[Data excerpts]
◇ ◇ ◇ ◇ ◇

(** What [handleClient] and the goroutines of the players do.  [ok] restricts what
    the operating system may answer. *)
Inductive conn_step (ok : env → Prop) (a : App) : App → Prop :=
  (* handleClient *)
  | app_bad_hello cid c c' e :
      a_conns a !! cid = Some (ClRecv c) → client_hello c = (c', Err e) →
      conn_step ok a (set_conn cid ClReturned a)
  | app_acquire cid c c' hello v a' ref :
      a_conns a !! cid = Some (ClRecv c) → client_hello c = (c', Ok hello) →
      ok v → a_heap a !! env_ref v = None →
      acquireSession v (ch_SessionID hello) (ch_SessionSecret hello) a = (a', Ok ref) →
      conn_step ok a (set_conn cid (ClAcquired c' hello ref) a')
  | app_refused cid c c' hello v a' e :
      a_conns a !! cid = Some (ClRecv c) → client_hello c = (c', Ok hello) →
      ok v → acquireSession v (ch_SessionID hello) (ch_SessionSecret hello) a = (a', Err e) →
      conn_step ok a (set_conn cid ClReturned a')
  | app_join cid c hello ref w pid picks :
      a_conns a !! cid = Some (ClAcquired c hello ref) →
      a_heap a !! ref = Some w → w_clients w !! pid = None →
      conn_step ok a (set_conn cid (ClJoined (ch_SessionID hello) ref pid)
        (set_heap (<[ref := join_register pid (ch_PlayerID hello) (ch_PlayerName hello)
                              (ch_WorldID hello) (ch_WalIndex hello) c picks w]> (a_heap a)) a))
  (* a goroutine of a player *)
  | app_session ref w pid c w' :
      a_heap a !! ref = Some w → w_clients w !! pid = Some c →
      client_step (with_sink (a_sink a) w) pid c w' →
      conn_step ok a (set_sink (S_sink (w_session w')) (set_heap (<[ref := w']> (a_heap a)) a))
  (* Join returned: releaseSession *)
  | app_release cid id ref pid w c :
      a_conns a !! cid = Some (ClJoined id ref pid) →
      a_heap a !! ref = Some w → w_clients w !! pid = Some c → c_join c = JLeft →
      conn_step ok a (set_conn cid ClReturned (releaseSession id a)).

◇ ◇ ◇ ◇ ◇

● EXERCISE AIM
From the records above, copy only the lines starting with the line that holds "app_acquire cid c" and going on through the line that holds "a_conns a !! cid = Some (ClJoined", exactly as written.

● YOUR SOLUTION
  | app_acquire cid c c' hello v a' ref :
      a_conns a !! cid = Some (ClRecv c) → client_hello c = (c', Ok hello) →
      ok v → a_heap a !! env_ref v = None →
      acquireSession v (ch_SessionID hello) (ch_SessionSecret hello) a = (a', Ok ref) →
      conn_step ok a (set_conn cid (ClAcquired c' hello ref) a')
  | app_refused cid c c' hello v a' e :
      a_conns a !! cid = Some (ClRecv c) → client_hello c = (c', Ok hello) →
      ok v → acquireSession v (ch_SessionID hello) (ch_SessionSecret hello) a = (a', Err e) →
      conn_step ok a (set_conn cid ClReturned a')
  | app_join cid c hello ref w pid picks :
      a_conns a !! cid = Some (ClAcquired c hello ref) →
      a_heap a !! ref = Some w → w_clients w !! pid = None →
      conn_step ok a (set_conn cid (ClJoined (ch_SessionID hello) ref pid)
        (set_heap (<[ref := join_register pid (ch_PlayerID hello) (ch_PlayerName hello)
                              (ch_WorldID hello) (ch_WalIndex hello) c picks w]> (a_heap a)) a))
  (* a goroutine of a player *)
  | app_session ref w pid c w' :
      a_heap a !! ref = Some w → w_clients w !! pid = Some c →
      client_step (with_sink (a_sink a) w) pid c w' →
      conn_step ok a (set_sink (S_sink (w_session w')) (set_heap (<[ref := w']> (a_heap a)) a))
  (* Join returned: releaseSession *)
  | app_release cid id ref pid w c :
      a_conns a !! cid = Some (ClJoined id ref pid) →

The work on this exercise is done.